You’ve dedicated yourself to becoming the best musician you can be.
And you’ve even achieved a certain level of success from the outside.
But your income still isn’t where you want it to be.
Maybe you’re juggling multiple income streams and are overwhelmed. Maybe your day job isn’t fulfilling. Or maybe you’re not getting paid enough for the gigs you get.
Some days you wonder if you’re aiming for something impossible.
You CAN make a great income doing the work you love.
I’ve learned this in my own life and from working with thousands of musicians.
But getting where you want to be requires building a new set of skills.
If you’re a musician who’s looking to step into a career that’s more fulfilling and more financially rewarding, keep reading.
Money and your mindset
You’ll hear me say this often:
The future you want is only as possible as what you can envision for yourself.
In other words, your mindset matters when it comes to building a career you love, networking successfully, posting on social media… all of it.
And of course, your mindset certainly comes into play when it comes to money.
If you’ve had a challenging history with money, or it’s been scarce for you, being mindful of your mindset is important.
That isn’t to say that mindset is everything.
There are some people, who, due to circumstances beyond their control can’t get out of a crappy money situation.
We’re not here to say that your mindset is the root of your problems, or to minimize or de-legitimize the very real financial challenges you may have experienced (or are currently experiencing).
Instead, we’re inviting you to understand how your mindset can make things easier or harder, no matter what position you’re in.
Tip #1: Practice gratitude
Look at your bank account, wallet, PayPal or any other accounts, and simply practice respect and appreciation for any money you have, no matter how little there is.
When I do this, it quickly moves me from a place of being nervous or anxious to being grateful for what’s there.
Tip #2: See yourself as a person who’s capable of making money
Next, you must believe that you’re capable of making more money and offering services that others will value.
This can be especially challenging if money-making wasn’t modeled in your household and/or if you’re a member of a marginalized community.
If you suffer from feelings of low self-worth, please know it’s not your fault.
We often work with musicians who struggle self-acceptance, self-confidence, and a sense of self-worth, as well as the resulting feelings of shame and embarrassment.
When you’re experiencing the depth of these emotions, it can be hard to believe you will ever feel differently. Having a supportive coach or mentor in these moments is incredibly helpful in cultivating a more productive set of beliefs.
Know that you ARE worthy and you do bring value to the world simply by being you. On top of that, you deserve to be compensated for the skills you bring into this world.
Which brings me to the next tip…
Tip #3: Understand that you provide value
Some musicians are uncomfortable with the idea of “taking” other people’s money, especially when it comes to crowdfunding, fundraising, charging fees, or any other role where you’re asking people to support you.
At the same time, you need to pay your rent and feed yourself, so “taking” money is a necessity.

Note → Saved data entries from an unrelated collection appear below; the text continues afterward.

(* ===== verification/Sh.v ===== *)
(** * The shell ([user/sh.c])

    The recursive-descent parser on the line buffer, with commands as trees
    whose words are pairs of indices into the buffer, [nulterminate], which
    then cuts the words in place, and the interpreter over system calls. The
    nodes come from [malloc], which is taken to succeed. *)

From S2P Require Import Prelude Memory Cstring User Ulib.

(** ** Commands *)

Definition MAXARGS : Z := 10.

(** [struct cmd] and what it points to. A string is the indices of its first
    byte and of the byte after its last one: [argv[i]] and [eargv[i]], [file]
    and [efile]. *)
Inductive cmd :=
| EXEC (argv : list (Z * Z))
| REDIR (c : cmd) (file efile mode fd : Z)
| PIPE (left right : cmd)
| LIST (left right : cmd)
| BACK (c : cmd).

Definition execcmd : cmd := EXEC [].
Definition redircmd (subcmd : cmd) (file efile mode fd : Z) : cmd := REDIR subcmd file efile mode fd.
Definition pipecmd (left right : cmd) : cmd := PIPE left right.
Definition listcmd (left right : cmd) : cmd := LIST left right.
Definition backcmd (subcmd : cmd) : cmd := BACK subcmd.

(** [parseexec] keeps a pointer to its [execcmd] while redirections are
    wrapped around it: adding an argument through that pointer. *)
Fixpoint add_arg (c : cmd) (q eq : Z) : cmd :=
  match c with
  | EXEC argv => EXEC (argv ++ [(q, eq)])
  | REDIR c f ef mode fd => REDIR (add_arg c q eq) f ef mode fd
  | _ => c
  end.

(** ** Tokens *)

(** [" \t\r\n\v"] and ["<|>&;()"], with their NUL. *)
Definition whitespace : list Z := [32; 9; 13; 10; 11; 0].
Definition symbols : list Z := [60; 124; 62; 38; 59; 40; 41; 0].

(** [strchr(set, c)] as a condition; the sets end in NUL. *)
Definition in_set (set : list Z) (c : Z) : bool :=
  match strchr set c with Some (Some _) => true | _ => false end.

Definition at_ (buf : list Z) (s : Z) : option Z := if s <? 0 then None else buf !! Z.to_nat s.

(** [while(s < es && p( *s)) s++;], where [n] is [es - s]. *)
Fixpoint scan (p : Z -> bool) (buf : list Z) (s : Z) (n : nat) : option Z :=
  match n with
  | O => Some s
  | S n' =>
      match at_ buf s with
      | None => None
      | Some c => if p c then scan p buf (s + 1) n' else Some s
      end
  end.
Definition skip (p : Z -> bool) (buf : list Z) (es s : Z) : option Z := scan p buf s (Z.to_nat (es - s)).
Definition skip_space (buf : list Z) (es s : Z) : option Z := skip (in_set whitespace) buf es s.

Record token := mk_token { tok : Z; tok_q : Z; tok_eq : Z; tok_ps : Z }.

(** The [switch] of [gettoken] at [s]: the token and where it ends. *)
Definition token_at (buf : list Z) (es s c : Z) : option (Z * Z) :=
  if c =? 0 then Some (c, s) else
  if (c =? 124) || (c =? 40) || (c =? 41) || (c =? 59) || (c =? 38) || (c =? 60) then Some (c, s + 1) else
  if c =? 62 then
    match at_ buf (s + 1) with
    | None => None
    | Some d => if d =? 62 then Some (43, s + 1 + 1) else Some (c, s + 1)
    end
  else
    match skip (fun c => negb (in_set whitespace c) && negb (in_set symbols c)) buf es s with
    | None => None
    | Some s' => Some (97, s')
    end.

Definition gettoken (buf : list Z) (es ps : Z) : option token :=
  match skip_space buf es ps with
  | None => None
  | Some s =>
      match at_ buf s with
      | None => None
      | Some c =>
          match token_at buf es s c with
          | None => None
          | Some (ret, eq) =>
              match skip_space buf es eq with
              | None => None
              | Some ps' => Some (mk_token ret s eq ps')
              end
          end
      end
  end.

(** The result and the new [*ps]. *)
Definition peek (buf : list Z) (es ps : Z) (toks : list Z) : option (bool * Z) :=
  match skip_space buf es ps with
  | None => None
  | Some s =>
      match at_ buf s with
      | None => None
      | Some c => Some (nz c && in_set toks c, s)
      end
  end.

Section shell.
Context {W : Type} `{OS W}.

Definition panic {A} (s : string) : U W A :=
  do? fprintf 2 (line "%s") [AStr (Some (bytes_of s))] in exit 1.

Definition fork1 : U W Z :=
  let? pid := sys os_fork in
  do? uwhen (pid =? -1) (panic "fork") in
  done pid.

(** ** The parser

    Each function takes the buffer, its end and [*ps], and returns the command
    with the new [*ps]. [n] bounds the depth of the recursion. *)

Section parser.
Context (buf : list Z) (es : Z).

Definition parseredirs (c : cmd) (ps : Z) : U W (cmd * Z) :=
  loop (fun st =>
    let c := fst st in
    let? p := valid "peek" (peek buf es (snd st) [60; 62; 0]) in
    if negb (fst p) then done (inr (c, snd p)) else
    let? t := valid "gettoken" (gettoken buf es (snd p)) in
    let? f := valid "gettoken" (gettoken buf es (tok_ps t)) in
    if negb (tok f =? 97) then panic "missing file for redirection" else
    let q := tok_q f in
    let eq := tok_eq f in
    done (inl (
      (if tok t =? 60 then redircmd c q eq O_RDONLY 0
       else if tok t =? 62 then redircmd c q eq (Z.lor (Z.lor O_WRONLY O_CREATE) O_TRUNC) 1
       else if tok t =? 43 then redircmd c q eq (Z.lor O_WRONLY O_CREATE) 1
       else c), tok_ps f))) (c, ps).

(** The loop of [parseexec]: the command, [argc] and [*ps]. *)
Definition parseargs (c : cmd) (ps : Z) : U W (cmd * Z) :=
  loop (fun st =>
    let c := fst (fst st) in
    let argc := snd (fst st) in
    let? p := valid "peek" (peek buf es (snd st) [124; 41; 38; 59; 0]) in
    if fst p then done (inr (c, snd p)) else
    let? t := valid "gettoken" (gettoken buf es (snd p)) in
    if tok t =? 0 then done (inr (c, tok_ps t)) else
    if negb (tok t =? 97) then panic "syntax" else
    let c := add_arg c (tok_q t) (tok_eq t) in
    let argc := argc + 1 in
    if MAXARGS <=? argc then panic "too many args" else
    let? r := parseredirs c (tok_ps t) in
    done (inl (fst r, argc, snd r))) (c, 0, ps).

(** [while(peek(ps, es, "&")) { gettoken(ps, es, 0, 0); cmd = backcmd(cmd); }] *)
Definition parseback (c : cmd) (ps : Z) : U W (cmd * Z) :=
  loop (fun st =>
    let? p := valid "peek" (peek buf es (snd st) [38; 0]) in
    if negb (fst p) then done (inr (fst st, snd p)) else
    let? t := valid "gettoken" (gettoken buf es (snd p)) in
    done (inl (backcmd (fst st), tok_ps t))) (c, ps).

Fixpoint parseline (n : nat) (ps : Z) : U W (cmd * Z) :=
  match n with
  | O => fun w => Fuel w
  | S n' =>
      let? c := parsepipe n' ps in
      let? c := parseback (fst c) (snd c) in
      let? p := valid "peek" (peek buf es (snd c) [59; 0]) in
      if fst p then
        let? t := valid "gettoken" (gettoken buf es (snd p)) in
        let? r := parseline n' (tok_ps t) in
        done (listcmd (fst c) (fst r), snd r)
      else done (fst c, snd p)
  end
with parsepipe (n : nat) (ps : Z) : U W (cmd * Z) :=
  match n with
  | O => fun w => Fuel w
  | S n' =>
      let? c := parseexec n' ps in
      let? p := valid "peek" (peek buf es (snd c) [124; 0]) in
      if fst p then
        let? t := valid "gettoken" (gettoken buf es (snd p)) in
        let? r := parsepipe n' (tok_ps t) in
        done (pipecmd (fst c) (fst r), snd r)
      else done (fst c, snd p)
  end
with parseblock (n : nat) (ps : Z) : U W (cmd * Z) :=
  match n with
  | O => fun w => Fuel w
  | S n' =>
      let? p := valid "peek" (peek buf es ps [40; 0]) in
      if negb (fst p) then panic "parseblock" else
      let? t := valid "gettoken" (gettoken buf es (snd p)) in
      let? c := parseline n' (tok_ps t) in
      let? p := valid "peek" (peek buf es (snd c) [41; 0]) in
      if negb (fst p) then panic "syntax - missing )" else
      let? t := valid "gettoken" (gettoken buf es (snd p)) in
      parseredirs (fst c) (tok_ps t)
  end
with parseexec (n : nat) (ps : Z) : U W (cmd * Z) :=
  match n with
  | O => fun w => Fuel w
  | S n' =>
      let? p := valid "peek" (peek buf es ps [40; 0]) in
      if fst p then parseblock n' (snd p) else
      let? r := parseredirs execcmd (snd p) in
      parseargs (fst r) (snd r)
  end.
End parser.

(** [*e = 0] in the buffer. *)
Definition cut (buf : list Z) (e : Z) : list Z := <[Z.to_nat e := 0]> buf.

Fixpoint nulterminate (c : cmd) (buf : list Z) : list Z :=
  match c with
  | EXEC argv => foldl (fun buf a => cut buf (snd a)) buf argv
  | REDIR c _ efile _ _ => cut (nulterminate c buf) efile
  | PIPE l r | LIST l r => nulterminate r (nulterminate l buf)
  | BACK c => nulterminate c buf
  end.

(** The command and the buffer its words are in. *)
Definition parsecmd (buf : list Z) : U W (cmd * list Z) :=
  let? es := valid "strlen" (strlen buf) in
  let? c := parseline buf es (4 * (length buf + 1)) 0 in
  let? p := valid "peek" (peek buf es (snd c) [0]) in
  if negb (snd p =? es) then
    do? fprintf 2 (line "leftovers: %s") [AStr (Some (cstr (drop (Z.to_nat (snd p)) buf)))] in
    panic "syntax"
  else done (fst c, nulterminate (fst c) buf).

(** ** The interpreter *)

(** The C string at index [q]. *)
Definition str_at (buf : list Z) (q : Z) : list Z := cstr (drop (Z.to_nat q) buf).

Fixpoint runcmd (c : cmd) (buf : list Z) : U W unit :=
  match c with
  | EXEC argv =>
      match argv with
      | [] => exit 1
      | a :: _ =>
          let path := str_at buf (fst a) in
          do? exec path (map (fun a => str_at buf (fst a)) argv) in
          do? fprintf 2 (line "exec %s failed") [AStr (Some path)] in
          exit 0
      end
  | REDIR c file _ mode fd =>
      do? sys (os_close fd) in
      let? r := sys (os_open (str_at buf file) mode) in
      do? uwhen (r <? 0)
        (do? fprintf 2 (line "open %s failed") [AStr (Some (str_at buf file))] in exit 1) in
      do? runcmd c buf in
      exit 0
  | LIST l r =>
      let? pid := fork1 in
      do? uwhen (pid =? 0) (runcmd l buf) in
      do? sys os_wait in
      do? runcmd r buf in
      exit 0
  | PIPE l r =>
      let? p := sys os_pipe in
      do? uwhen (fst p <? 0) (panic "pipe") in
      let p0 := fst (snd p) in
      let p1 := snd (snd p) in
      let? pid := fork1 in
      do? uwhen (pid =? 0)
        (do? sys (os_close 1) in
         do? sys (os_dup p1) in
         do? sys (os_close p0) in
         do? sys (os_close p1) in
         runcmd l buf) in
      let? pid := fork1 in
      do? uwhen (pid =? 0)
        (do? sys (os_close 0) in
         do? sys (os_dup p0) in
         do? sys (os_close p0) in
         do? sys (os_close p1) in
         runcmd r buf) in
      do? sys (os_close p0) in
      do? sys (os_close p1) in
      do? sys os_wait in
      do? sys os_wait in
      exit 0
  | BACK c =>
      let? pid := fork1 in
      do? uwhen (pid =? 0) (runcmd c buf) in
      exit 0
  end.

(** ** The command loop *)

(** The result and the buffer of [nbuf] bytes. *)
Definition getcmd (nbuf : Z) : U W (Z * list Z) :=
  do? sys (os_write 2 (bytes_of "$ ")) in
  let? bs := gets nbuf in
  let buf := buf_store (replicate (Z.to_nat nbuf) 0) 0 bs in
  let? c := valid "getcmd" (at_ buf 0) in
  if c =? 0 then done (-1, buf) else done (0, buf).

(** [buf[0] == 'c' && buf[1] == 'd' && buf[2] == ' '] *)
Definition is_cd (buf : list Z) : bool := bool_decide (take 3 buf = [99; 100; 32]).

Definition sh_main : U W unit :=
  do? loop (fun _ : unit =>
    let? fd := sys (os_open (bytes_of "console") O_RDWR) in
    if 0 <=? fd then
      if 3 <=? fd then do? sys (os_close fd) in done (inr tt) else done (inl tt)
    else done (inr tt)) tt in
  do? loop (fun _ : unit =>
    let? g := getcmd 100 in
    let buf := snd g in
    if negb (0 <=? fst g) then done (inr tt) else
    if is_cd buf then
      let? n := valid "strlen" (strlen buf) in
      let dir := str_at (cut buf (n - 1)) 3 in
      let? r := sys (os_chdir dir) in
      do? uwhen (r <? 0) (fprintf 2 (line "cannot cd %s") [AStr (Some dir)]) in
      done (inl tt)
    else
      let? pid := fork1 in
      do? uwhen (pid =? 0) (let? c := parsecmd buf in runcmd (fst c) (snd c)) in
      do? sys os_wait in
      done (inl tt)) tt in
  exit 0.
End shell.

As you can see, asking for money brings up a complex web of emotions.
If accepting money is a challenge for you, take time to think about what you’re providing in exchange for money.
You put time, effort, and mental space into the work you do—all of which merits compensation.
On top of that, your work can open up countless possibilities for the person who hires you.
How can you most fully understand the value you bring from their perspective, and can you expand the scope of value you provide to them by helping them understand more about your work?
Tip #4: Think beyond music
Yes, ideally you want to make money through music.
But I invite you to brainstorm of all the different ways you could be making money: babysitting, getting a full time job, arranging, etc.
Then, make an informed choice about which one you want to engage in right now.
This might look different from what you ultimately want to be doing. And that’s okay!
We’re here to help you transition from where you are to where you want to be. But first you have to be in a place where you don’t feel completely strapped for cash.
So look at what’s already working for you, and do more of that until you can transition into making a full-time income in music.
We encourage you to assess your options based on the exchange of time and money.
For instance, what type of work will pay you the most for the least amount of time spent? Then, assess your options from the standpoint of which types of work you enjoy most, or that are most rewarding for you.
Tip #5: Expand your connections
To find more money-making opportunities, you need to find and connect with people.
Hint: This won’t happen if you’re just tweaking your website site or sitting in your room practicing!
You must actively put yourself out there.
One way to do it:
Set a goal for how many people you’re going to reach out to daily or weekly.
Yes, it may feel vulnerable or uncomfortable at first but it’s one of the most valuable skills you can develop. You must use your voice—for yourself, for your projects, and for your work.
As you continue to develop these skills, your confidence will increase, doors will open up, and you’ll be well on your way to creating the career—and income—you’ve always dreamed of.